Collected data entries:
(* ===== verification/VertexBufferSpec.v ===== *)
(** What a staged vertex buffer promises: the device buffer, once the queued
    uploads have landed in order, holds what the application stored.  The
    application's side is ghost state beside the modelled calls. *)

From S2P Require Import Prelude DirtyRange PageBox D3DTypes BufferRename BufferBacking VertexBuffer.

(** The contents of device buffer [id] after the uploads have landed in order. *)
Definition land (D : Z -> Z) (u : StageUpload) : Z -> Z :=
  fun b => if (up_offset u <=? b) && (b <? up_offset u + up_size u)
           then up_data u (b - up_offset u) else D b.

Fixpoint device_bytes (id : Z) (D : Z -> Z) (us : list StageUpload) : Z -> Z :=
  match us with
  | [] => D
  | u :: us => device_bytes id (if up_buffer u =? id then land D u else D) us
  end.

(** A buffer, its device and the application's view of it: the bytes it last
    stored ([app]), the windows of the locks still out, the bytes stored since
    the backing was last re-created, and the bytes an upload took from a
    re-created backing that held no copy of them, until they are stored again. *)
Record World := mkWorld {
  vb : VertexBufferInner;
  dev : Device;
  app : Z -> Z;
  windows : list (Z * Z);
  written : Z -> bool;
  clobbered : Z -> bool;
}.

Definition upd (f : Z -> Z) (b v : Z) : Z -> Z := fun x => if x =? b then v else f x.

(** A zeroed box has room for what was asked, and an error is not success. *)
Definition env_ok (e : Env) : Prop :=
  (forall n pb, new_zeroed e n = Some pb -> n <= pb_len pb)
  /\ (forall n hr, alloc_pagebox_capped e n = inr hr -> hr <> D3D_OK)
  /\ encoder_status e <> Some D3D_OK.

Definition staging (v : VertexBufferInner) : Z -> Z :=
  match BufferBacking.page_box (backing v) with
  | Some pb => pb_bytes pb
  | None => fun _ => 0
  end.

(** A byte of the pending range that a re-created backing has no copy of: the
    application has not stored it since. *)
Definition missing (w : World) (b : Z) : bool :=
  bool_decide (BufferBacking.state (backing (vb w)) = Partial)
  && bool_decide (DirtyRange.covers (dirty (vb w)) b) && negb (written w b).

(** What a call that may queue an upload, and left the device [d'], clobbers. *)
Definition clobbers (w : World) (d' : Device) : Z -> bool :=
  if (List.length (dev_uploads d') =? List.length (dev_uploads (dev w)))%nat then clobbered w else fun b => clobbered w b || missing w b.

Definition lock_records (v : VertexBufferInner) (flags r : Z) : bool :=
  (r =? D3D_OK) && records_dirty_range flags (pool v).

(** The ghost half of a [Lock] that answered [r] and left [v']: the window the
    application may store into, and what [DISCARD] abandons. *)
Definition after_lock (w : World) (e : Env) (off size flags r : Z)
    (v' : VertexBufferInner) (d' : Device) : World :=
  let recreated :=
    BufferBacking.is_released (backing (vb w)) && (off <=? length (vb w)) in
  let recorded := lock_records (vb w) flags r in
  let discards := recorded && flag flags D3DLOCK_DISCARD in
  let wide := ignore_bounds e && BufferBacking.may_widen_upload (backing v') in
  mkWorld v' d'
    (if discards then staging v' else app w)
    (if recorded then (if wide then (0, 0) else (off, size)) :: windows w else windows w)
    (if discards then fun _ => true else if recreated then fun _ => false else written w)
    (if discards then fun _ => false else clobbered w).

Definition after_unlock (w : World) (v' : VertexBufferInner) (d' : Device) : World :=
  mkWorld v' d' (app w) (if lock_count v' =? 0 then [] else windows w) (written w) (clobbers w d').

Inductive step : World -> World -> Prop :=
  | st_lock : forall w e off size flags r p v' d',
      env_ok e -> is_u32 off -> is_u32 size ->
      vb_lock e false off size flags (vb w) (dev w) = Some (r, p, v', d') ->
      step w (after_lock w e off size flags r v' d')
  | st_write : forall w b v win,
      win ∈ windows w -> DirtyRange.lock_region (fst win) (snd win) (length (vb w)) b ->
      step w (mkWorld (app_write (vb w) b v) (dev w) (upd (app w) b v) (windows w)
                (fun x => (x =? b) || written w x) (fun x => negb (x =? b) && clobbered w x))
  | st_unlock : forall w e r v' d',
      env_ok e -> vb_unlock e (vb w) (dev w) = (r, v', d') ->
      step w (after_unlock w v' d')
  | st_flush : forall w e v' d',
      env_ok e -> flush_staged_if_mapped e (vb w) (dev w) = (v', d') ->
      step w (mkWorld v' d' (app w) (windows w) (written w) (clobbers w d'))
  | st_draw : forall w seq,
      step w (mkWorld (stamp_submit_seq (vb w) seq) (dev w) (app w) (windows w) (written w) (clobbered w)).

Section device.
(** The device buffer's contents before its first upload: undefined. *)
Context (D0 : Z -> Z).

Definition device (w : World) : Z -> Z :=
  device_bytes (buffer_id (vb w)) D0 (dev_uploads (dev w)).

---

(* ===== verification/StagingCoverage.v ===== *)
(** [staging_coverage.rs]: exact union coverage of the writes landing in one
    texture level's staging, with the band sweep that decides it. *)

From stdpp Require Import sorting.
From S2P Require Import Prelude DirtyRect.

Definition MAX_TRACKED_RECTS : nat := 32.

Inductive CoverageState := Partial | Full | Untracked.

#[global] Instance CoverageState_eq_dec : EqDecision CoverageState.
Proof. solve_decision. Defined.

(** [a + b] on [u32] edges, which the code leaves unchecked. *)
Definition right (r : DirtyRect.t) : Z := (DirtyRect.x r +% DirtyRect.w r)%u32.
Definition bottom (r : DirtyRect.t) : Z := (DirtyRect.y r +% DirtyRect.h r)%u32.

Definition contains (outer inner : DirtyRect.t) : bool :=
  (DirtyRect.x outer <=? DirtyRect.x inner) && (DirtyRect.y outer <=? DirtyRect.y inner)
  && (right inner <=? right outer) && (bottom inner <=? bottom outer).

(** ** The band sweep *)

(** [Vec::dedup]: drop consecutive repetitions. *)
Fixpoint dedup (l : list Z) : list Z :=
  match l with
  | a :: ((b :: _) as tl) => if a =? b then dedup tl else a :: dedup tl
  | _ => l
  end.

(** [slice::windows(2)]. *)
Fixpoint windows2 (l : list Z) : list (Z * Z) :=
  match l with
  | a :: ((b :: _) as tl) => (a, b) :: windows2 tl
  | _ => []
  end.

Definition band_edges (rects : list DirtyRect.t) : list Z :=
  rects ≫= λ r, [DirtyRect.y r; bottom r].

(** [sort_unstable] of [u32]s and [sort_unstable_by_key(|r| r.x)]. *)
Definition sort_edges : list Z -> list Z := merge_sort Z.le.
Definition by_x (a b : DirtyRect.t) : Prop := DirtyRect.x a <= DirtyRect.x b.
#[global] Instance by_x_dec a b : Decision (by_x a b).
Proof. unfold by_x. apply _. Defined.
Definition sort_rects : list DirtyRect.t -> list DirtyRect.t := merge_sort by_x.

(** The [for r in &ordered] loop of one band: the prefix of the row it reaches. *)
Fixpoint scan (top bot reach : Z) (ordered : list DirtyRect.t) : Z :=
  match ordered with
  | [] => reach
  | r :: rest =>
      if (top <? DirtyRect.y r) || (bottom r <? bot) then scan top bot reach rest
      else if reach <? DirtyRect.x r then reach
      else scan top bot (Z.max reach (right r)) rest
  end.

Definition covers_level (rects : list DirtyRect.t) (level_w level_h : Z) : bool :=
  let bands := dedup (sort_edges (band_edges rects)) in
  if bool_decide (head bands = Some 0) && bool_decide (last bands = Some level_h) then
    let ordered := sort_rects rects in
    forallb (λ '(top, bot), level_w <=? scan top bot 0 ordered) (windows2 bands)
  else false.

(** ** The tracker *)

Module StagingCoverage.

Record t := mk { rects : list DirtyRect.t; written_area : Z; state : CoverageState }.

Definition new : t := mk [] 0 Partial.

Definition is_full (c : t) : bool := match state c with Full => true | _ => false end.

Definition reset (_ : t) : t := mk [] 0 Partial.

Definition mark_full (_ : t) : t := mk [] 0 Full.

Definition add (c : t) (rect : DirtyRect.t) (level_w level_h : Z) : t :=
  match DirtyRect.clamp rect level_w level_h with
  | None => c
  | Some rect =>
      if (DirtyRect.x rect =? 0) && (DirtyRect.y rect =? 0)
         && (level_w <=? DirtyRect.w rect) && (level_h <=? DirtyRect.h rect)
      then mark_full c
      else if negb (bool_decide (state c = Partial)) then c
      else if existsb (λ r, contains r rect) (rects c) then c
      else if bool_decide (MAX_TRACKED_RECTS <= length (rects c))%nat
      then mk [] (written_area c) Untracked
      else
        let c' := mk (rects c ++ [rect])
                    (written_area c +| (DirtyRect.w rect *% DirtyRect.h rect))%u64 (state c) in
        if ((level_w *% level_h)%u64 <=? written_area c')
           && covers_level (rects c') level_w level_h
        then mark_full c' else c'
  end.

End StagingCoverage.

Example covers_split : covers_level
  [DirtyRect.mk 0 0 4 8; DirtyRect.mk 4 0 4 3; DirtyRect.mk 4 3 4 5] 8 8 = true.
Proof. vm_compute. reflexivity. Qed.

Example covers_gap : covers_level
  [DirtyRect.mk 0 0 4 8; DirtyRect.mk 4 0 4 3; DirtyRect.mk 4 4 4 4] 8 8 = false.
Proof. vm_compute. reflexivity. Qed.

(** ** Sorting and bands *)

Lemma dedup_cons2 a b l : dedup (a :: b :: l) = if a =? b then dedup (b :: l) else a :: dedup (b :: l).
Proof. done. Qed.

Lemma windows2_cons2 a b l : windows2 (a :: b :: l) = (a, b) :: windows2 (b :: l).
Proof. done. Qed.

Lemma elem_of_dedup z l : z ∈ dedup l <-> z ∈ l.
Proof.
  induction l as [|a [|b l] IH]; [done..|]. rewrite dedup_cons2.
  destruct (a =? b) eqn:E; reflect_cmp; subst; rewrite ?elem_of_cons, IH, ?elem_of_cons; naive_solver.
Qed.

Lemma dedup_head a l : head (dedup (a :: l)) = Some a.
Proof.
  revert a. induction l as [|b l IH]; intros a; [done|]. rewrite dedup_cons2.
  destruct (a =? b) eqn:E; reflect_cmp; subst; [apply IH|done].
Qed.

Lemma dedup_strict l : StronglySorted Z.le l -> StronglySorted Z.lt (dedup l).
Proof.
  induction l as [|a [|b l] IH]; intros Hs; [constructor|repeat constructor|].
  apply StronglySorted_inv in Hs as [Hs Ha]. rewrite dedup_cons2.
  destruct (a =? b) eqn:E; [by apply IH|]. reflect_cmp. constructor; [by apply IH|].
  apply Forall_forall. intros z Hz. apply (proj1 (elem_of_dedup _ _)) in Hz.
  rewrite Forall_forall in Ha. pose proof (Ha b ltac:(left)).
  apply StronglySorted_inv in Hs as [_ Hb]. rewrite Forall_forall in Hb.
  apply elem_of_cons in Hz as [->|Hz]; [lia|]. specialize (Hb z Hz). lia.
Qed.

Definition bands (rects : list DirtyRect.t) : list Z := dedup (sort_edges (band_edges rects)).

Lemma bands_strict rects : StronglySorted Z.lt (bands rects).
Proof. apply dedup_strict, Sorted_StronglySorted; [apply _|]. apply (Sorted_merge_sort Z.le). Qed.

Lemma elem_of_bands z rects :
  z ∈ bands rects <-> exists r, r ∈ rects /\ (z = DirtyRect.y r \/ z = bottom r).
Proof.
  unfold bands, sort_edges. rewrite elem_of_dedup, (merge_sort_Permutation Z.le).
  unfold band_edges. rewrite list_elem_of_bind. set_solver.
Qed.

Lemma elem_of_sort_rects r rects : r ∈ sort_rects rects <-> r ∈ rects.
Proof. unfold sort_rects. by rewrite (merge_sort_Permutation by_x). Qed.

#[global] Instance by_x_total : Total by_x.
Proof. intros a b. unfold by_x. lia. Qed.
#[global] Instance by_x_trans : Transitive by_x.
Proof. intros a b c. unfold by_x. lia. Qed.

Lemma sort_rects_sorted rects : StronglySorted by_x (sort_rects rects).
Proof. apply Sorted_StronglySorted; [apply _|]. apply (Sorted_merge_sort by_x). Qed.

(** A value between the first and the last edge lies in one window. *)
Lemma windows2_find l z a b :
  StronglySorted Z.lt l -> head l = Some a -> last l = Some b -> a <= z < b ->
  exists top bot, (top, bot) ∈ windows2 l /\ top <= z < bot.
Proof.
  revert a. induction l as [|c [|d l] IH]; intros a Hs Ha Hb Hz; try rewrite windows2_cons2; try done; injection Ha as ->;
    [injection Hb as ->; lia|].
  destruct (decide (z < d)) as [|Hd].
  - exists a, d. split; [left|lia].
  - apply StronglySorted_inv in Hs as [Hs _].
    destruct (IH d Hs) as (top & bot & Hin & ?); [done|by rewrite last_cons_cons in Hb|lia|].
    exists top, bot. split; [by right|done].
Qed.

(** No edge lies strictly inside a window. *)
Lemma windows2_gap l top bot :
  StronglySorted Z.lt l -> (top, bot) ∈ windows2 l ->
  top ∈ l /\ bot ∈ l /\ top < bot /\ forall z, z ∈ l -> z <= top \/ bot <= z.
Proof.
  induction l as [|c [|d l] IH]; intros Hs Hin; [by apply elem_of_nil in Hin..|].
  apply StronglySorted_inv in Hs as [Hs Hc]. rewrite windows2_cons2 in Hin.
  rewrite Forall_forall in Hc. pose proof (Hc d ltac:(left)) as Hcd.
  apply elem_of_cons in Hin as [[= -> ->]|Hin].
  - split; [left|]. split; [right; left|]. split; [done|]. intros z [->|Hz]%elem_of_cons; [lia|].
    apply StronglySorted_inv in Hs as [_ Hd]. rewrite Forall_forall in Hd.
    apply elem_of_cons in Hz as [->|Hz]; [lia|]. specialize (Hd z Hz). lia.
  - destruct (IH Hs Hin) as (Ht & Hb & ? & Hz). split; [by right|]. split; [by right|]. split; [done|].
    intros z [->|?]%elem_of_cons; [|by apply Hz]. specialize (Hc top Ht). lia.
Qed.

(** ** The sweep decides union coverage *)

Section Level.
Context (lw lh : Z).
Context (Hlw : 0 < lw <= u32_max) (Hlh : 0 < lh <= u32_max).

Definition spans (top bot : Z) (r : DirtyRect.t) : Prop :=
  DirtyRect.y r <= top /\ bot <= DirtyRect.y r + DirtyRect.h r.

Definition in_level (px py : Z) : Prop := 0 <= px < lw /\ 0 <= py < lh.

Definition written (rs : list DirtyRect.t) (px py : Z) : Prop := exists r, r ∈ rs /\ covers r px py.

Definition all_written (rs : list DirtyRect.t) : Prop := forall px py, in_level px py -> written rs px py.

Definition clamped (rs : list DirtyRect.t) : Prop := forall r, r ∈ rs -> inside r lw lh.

**EXERCISE DETAILS**
Your answer must be the lines above from the one containing "StronglySorted Z.lt l -> (top, bot)" to the one containing "Definition clamped (rs", both included, restated word for word.

**OUTPUT OF THE EXERCISE**
  StronglySorted Z.lt l -> (top, bot) ∈ windows2 l ->
  top ∈ l /\ bot ∈ l /\ top < bot /\ forall z, z ∈ l -> z <= top \/ bot <= z.
Proof.
  induction l as [|c [|d l] IH]; intros Hs Hin; [by apply elem_of_nil in Hin..|].
  apply StronglySorted_inv in Hs as [Hs Hc]. rewrite windows2_cons2 in Hin.
  rewrite Forall_forall in Hc. pose proof (Hc d ltac:(left)) as Hcd.
  apply elem_of_cons in Hin as [[= -> ->]|Hin].
  - split; [left|]. split; [right; left|]. split; [done|]. intros z [->|Hz]%elem_of_cons; [lia|].
    apply StronglySorted_inv in Hs as [_ Hd]. rewrite Forall_forall in Hd.
    apply elem_of_cons in Hz as [->|Hz]; [lia|]. specialize (Hd z Hz). lia.
  - destruct (IH Hs Hin) as (Ht & Hb & ? & Hz). split; [by right|]. split; [by right|]. split; [done|].
    intros z [->|?]%elem_of_cons; [|by apply Hz]. specialize (Hc top Ht). lia.
Qed.

(** ** The sweep decides union coverage *)

Section Level.
Context (lw lh : Z).
Context (Hlw : 0 < lw <= u32_max) (Hlh : 0 < lh <= u32_max).

Definition spans (top bot : Z) (r : DirtyRect.t) : Prop :=
  DirtyRect.y r <= top /\ bot <= DirtyRect.y r + DirtyRect.h r.

Definition in_level (px py : Z) : Prop := 0 <= px < lw /\ 0 <= py < lh.

Definition written (rs : list DirtyRect.t) (px py : Z) : Prop := exists r, r ∈ rs /\ covers r px py.

Definition all_written (rs : list DirtyRect.t) : Prop := forall px py, in_level px py -> written rs px py.

Definition clamped (rs : list DirtyRect.t) : Prop := forall r, r ∈ rs -> inside r lw lh.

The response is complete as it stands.